What you are asked to do
Starting at the first line of the data below, repeat each line word for word up to and including the line with "intros Hc Ha".

- - -

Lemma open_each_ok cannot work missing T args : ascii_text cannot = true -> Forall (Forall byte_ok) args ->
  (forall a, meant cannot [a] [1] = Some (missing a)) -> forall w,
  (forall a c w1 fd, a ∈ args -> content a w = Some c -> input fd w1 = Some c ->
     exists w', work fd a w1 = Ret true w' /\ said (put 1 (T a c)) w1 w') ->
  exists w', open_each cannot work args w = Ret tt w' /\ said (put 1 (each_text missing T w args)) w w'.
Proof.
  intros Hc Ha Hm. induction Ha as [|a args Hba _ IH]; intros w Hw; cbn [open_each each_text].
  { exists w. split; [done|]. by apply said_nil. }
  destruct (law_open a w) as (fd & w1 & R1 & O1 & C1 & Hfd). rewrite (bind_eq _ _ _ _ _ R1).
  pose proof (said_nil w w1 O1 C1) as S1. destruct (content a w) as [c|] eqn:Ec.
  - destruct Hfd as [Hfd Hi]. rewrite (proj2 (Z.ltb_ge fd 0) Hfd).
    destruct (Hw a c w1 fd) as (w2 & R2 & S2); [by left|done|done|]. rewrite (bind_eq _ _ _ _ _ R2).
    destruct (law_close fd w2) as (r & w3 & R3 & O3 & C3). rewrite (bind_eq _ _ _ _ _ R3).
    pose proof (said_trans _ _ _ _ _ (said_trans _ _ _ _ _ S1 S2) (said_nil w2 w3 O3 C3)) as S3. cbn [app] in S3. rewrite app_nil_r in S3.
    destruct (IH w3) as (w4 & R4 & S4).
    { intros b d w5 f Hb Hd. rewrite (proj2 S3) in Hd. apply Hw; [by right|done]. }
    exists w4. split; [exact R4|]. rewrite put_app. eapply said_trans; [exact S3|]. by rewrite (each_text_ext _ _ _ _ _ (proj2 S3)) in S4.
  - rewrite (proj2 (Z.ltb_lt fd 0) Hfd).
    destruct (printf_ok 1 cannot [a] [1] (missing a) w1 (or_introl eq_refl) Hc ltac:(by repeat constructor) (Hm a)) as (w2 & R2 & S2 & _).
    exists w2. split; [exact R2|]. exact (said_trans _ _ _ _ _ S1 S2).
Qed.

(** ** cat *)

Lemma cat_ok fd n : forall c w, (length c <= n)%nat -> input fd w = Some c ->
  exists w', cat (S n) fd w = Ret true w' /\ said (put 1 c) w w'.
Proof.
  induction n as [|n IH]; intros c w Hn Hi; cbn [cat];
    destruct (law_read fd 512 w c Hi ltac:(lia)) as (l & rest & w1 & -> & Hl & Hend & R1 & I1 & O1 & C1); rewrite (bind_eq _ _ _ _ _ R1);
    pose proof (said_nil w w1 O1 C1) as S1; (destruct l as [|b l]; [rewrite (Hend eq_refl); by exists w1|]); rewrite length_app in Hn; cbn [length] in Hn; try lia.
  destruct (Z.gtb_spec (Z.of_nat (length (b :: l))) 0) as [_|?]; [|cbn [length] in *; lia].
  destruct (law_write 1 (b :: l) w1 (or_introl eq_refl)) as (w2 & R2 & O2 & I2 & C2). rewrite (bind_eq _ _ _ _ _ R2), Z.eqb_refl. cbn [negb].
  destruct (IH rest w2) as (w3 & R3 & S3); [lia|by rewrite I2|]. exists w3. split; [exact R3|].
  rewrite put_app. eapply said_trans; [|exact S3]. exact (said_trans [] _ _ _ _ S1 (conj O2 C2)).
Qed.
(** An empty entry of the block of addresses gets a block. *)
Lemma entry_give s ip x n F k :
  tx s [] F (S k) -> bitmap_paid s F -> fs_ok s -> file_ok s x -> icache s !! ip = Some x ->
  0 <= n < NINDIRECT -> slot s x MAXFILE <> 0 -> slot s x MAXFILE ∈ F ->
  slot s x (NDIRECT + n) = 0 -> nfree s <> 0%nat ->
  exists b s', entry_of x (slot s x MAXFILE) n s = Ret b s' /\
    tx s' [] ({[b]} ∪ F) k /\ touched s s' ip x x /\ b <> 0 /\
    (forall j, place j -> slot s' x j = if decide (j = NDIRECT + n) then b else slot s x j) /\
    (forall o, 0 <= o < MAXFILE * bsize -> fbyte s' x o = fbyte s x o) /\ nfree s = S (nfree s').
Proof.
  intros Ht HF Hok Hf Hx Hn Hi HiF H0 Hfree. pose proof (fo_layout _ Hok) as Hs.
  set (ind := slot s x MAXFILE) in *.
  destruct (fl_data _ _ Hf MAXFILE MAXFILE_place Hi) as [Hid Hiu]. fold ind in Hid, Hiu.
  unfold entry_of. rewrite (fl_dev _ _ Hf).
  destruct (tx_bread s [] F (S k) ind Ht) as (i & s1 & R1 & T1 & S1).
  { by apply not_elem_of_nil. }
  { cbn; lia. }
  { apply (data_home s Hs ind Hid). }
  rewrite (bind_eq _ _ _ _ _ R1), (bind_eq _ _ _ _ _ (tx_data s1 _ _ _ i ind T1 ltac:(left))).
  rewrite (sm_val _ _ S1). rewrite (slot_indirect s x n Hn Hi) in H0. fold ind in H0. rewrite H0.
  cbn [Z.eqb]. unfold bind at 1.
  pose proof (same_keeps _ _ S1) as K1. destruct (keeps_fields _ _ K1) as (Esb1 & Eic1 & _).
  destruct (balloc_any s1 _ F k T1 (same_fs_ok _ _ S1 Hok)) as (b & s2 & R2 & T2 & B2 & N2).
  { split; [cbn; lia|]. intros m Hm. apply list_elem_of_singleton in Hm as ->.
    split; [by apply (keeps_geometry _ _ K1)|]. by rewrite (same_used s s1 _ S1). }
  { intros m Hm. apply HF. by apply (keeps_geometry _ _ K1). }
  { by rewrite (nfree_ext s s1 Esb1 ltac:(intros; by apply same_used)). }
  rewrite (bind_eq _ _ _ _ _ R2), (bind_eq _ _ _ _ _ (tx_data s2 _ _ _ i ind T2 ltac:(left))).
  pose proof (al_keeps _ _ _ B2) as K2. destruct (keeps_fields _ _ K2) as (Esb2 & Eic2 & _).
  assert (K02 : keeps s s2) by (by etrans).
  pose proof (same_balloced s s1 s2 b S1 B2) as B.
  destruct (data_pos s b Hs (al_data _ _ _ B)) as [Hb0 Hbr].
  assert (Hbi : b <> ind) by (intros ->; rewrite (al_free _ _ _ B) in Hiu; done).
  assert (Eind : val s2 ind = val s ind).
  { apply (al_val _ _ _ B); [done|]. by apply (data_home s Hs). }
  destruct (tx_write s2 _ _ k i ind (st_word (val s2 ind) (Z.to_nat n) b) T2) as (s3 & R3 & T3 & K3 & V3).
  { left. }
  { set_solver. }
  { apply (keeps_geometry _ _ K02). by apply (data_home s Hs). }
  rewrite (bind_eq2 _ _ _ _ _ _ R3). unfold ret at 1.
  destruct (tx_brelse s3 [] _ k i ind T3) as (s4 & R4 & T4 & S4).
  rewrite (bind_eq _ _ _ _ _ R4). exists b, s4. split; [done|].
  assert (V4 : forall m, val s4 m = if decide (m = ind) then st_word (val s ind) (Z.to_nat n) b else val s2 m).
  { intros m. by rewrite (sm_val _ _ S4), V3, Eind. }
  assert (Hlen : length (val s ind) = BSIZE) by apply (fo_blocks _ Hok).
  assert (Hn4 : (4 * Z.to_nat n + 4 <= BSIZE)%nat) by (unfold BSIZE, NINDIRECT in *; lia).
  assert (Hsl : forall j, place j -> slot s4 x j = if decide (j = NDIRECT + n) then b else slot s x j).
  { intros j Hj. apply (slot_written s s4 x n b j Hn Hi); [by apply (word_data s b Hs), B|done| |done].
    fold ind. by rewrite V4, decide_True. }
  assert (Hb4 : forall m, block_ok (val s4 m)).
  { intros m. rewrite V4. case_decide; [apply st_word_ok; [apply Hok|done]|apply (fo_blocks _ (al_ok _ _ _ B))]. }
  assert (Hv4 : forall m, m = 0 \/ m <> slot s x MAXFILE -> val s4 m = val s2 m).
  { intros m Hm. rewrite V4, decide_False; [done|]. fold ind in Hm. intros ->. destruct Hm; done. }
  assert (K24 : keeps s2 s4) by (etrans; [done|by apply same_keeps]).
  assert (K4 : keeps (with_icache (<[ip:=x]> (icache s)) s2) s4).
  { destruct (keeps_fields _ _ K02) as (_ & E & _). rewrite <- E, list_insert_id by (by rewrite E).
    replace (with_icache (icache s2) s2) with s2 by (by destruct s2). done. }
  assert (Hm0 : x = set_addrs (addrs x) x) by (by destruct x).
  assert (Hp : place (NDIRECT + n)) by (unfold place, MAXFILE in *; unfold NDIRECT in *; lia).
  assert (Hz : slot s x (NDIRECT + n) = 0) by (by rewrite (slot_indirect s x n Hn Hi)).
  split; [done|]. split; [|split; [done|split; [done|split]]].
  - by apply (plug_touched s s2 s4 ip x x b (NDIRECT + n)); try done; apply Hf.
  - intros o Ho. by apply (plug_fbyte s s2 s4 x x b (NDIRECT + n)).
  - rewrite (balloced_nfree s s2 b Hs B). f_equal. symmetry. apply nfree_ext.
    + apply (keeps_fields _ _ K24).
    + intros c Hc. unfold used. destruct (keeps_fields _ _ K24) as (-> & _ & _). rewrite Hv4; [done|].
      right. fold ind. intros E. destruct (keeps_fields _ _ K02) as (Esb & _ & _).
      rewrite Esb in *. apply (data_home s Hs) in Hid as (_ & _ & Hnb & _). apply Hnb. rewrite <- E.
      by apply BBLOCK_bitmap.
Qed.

- - -

Solved problem
Lemma open_each_ok cannot work missing T args : ascii_text cannot = true -> Forall (Forall byte_ok) args ->
  (forall a, meant cannot [a] [1] = Some (missing a)) -> forall w,
  (forall a c w1 fd, a ∈ args -> content a w = Some c -> input fd w1 = Some c ->
     exists w', work fd a w1 = Ret true w' /\ said (put 1 (T a c)) w1 w') ->
  exists w', open_each cannot work args w = Ret tt w' /\ said (put 1 (each_text missing T w args)) w w'.
Proof.
  intros Hc Ha Hm. induction Ha as [|a args Hba _ IH]; intros w Hw; cbn [open_each each_text].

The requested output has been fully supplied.